*** DATA SHOWN ***

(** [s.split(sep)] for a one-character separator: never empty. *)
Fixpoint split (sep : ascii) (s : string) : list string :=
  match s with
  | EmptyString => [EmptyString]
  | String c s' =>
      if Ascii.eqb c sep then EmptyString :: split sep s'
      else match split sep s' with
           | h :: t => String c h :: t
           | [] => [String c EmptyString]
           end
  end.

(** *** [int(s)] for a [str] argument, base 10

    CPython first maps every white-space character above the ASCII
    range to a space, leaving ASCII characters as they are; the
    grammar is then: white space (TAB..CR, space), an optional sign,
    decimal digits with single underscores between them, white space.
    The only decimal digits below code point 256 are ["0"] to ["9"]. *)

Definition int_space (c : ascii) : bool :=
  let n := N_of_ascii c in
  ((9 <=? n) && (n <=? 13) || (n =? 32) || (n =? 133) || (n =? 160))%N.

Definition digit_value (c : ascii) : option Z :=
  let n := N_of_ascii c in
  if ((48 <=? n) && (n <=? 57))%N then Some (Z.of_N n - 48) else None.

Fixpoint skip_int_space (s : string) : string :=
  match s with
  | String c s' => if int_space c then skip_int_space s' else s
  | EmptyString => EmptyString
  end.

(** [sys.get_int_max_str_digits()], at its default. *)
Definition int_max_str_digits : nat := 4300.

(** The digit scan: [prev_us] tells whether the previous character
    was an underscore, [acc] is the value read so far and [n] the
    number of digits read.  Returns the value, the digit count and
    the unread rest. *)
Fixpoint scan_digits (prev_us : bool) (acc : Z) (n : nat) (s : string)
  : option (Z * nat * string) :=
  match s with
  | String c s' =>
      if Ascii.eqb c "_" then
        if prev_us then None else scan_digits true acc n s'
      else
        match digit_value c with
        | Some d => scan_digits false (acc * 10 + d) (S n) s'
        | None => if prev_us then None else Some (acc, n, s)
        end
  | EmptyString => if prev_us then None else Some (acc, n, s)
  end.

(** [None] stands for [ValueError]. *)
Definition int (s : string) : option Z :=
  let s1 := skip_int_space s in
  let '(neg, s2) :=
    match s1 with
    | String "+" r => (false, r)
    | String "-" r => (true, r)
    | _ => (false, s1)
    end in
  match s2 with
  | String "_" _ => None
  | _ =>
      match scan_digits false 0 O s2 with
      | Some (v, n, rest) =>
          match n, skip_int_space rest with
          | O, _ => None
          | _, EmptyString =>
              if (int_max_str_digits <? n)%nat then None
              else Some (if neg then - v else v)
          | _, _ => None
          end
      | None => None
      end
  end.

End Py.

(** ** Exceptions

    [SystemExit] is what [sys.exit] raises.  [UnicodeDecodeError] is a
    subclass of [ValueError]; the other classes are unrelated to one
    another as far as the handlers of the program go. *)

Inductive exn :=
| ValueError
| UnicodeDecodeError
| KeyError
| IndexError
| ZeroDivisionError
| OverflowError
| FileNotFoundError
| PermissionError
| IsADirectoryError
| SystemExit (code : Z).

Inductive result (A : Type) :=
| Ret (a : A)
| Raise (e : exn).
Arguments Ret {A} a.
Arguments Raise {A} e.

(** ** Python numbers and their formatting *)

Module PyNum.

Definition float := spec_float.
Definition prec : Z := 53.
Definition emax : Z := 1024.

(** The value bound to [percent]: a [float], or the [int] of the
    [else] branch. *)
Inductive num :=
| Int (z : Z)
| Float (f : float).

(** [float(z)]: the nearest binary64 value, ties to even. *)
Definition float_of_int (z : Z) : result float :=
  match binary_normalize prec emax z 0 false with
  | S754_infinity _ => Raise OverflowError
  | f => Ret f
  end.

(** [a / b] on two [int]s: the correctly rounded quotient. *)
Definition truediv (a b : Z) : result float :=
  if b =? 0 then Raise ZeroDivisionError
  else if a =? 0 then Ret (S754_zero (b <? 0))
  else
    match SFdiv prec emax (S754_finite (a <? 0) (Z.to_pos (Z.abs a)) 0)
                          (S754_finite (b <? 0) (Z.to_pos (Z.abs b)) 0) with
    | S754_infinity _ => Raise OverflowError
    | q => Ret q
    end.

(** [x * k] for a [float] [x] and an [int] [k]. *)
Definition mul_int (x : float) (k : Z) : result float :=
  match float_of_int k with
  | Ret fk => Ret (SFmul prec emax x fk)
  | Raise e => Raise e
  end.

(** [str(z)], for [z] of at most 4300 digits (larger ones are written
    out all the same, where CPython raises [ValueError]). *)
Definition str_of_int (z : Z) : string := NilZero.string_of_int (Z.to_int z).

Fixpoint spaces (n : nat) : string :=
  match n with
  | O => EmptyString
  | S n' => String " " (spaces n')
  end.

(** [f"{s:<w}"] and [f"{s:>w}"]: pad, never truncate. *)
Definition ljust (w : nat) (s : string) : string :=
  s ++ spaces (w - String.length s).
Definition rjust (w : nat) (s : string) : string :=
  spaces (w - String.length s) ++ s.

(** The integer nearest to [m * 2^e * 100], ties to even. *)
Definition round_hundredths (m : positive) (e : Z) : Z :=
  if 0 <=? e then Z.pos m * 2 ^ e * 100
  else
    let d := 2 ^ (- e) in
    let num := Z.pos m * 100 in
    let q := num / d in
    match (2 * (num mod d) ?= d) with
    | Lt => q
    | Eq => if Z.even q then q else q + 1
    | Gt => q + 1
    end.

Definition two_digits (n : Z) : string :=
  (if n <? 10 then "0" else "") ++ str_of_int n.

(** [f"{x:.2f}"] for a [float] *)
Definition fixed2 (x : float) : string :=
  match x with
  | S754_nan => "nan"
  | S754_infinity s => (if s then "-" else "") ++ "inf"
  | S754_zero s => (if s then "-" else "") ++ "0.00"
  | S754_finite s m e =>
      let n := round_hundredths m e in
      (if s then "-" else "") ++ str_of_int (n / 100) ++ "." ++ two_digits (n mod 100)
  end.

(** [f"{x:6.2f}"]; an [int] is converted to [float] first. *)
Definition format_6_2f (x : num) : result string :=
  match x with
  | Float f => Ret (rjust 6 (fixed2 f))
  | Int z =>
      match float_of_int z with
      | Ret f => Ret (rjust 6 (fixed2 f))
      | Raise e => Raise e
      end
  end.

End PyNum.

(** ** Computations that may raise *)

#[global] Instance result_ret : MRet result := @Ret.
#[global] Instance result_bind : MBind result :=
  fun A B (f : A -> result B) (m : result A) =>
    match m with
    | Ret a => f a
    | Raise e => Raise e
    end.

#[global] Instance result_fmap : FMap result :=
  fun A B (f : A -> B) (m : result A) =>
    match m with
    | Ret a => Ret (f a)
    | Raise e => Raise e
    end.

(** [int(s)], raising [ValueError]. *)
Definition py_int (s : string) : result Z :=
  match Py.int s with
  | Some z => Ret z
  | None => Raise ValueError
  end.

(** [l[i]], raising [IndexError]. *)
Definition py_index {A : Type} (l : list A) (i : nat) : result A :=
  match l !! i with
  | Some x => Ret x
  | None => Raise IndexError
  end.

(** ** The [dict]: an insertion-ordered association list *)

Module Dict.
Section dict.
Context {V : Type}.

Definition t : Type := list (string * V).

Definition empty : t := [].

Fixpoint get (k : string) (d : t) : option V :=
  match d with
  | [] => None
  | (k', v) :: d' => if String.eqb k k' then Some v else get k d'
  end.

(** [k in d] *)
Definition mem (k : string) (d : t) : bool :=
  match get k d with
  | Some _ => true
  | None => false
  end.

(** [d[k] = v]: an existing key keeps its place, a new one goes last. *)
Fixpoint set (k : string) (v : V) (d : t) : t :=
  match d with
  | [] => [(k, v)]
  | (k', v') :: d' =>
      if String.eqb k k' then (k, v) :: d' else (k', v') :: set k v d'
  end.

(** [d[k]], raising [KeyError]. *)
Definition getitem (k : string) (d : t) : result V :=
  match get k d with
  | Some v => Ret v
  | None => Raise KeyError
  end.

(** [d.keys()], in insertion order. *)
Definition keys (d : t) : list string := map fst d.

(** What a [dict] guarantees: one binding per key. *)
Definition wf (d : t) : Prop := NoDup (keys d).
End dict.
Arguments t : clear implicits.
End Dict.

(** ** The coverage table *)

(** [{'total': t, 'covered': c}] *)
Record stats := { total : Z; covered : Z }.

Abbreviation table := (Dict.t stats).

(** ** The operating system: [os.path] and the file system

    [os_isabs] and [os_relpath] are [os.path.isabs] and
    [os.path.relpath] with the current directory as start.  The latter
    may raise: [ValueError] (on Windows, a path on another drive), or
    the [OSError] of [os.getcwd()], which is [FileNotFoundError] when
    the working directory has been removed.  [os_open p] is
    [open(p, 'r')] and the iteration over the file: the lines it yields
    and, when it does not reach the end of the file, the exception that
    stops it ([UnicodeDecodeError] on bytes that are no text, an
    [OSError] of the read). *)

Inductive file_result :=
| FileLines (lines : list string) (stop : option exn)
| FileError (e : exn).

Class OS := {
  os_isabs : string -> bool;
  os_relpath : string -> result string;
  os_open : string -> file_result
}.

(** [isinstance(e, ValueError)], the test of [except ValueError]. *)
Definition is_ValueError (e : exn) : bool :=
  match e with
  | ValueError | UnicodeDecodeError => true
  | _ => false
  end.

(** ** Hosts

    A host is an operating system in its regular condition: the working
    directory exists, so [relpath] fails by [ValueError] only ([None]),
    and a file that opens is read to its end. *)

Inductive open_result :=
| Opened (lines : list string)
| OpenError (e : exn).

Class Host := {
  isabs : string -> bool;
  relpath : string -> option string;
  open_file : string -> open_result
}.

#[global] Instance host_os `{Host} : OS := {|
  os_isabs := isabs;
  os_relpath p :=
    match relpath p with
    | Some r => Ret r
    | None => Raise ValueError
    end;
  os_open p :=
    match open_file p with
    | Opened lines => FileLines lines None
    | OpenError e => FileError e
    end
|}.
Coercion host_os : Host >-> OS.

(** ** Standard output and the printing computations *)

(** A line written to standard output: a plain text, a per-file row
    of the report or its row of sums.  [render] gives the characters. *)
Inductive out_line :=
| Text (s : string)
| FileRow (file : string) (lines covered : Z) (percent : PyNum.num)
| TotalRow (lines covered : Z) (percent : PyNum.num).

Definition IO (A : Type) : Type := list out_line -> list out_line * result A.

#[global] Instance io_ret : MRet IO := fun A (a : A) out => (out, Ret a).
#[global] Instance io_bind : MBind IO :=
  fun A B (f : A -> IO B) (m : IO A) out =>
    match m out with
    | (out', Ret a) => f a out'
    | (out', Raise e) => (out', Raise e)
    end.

*** End of DATA SHOWN ***

▸ **AIM OF THE TASK**
Copy each line of the entries in which the string "SystemExit" is found.

▸ **EXERCISE RESULT**
    [SystemExit] is what [sys.exit] raises.  [UnicodeDecodeError] is a
| SystemExit (code : Z).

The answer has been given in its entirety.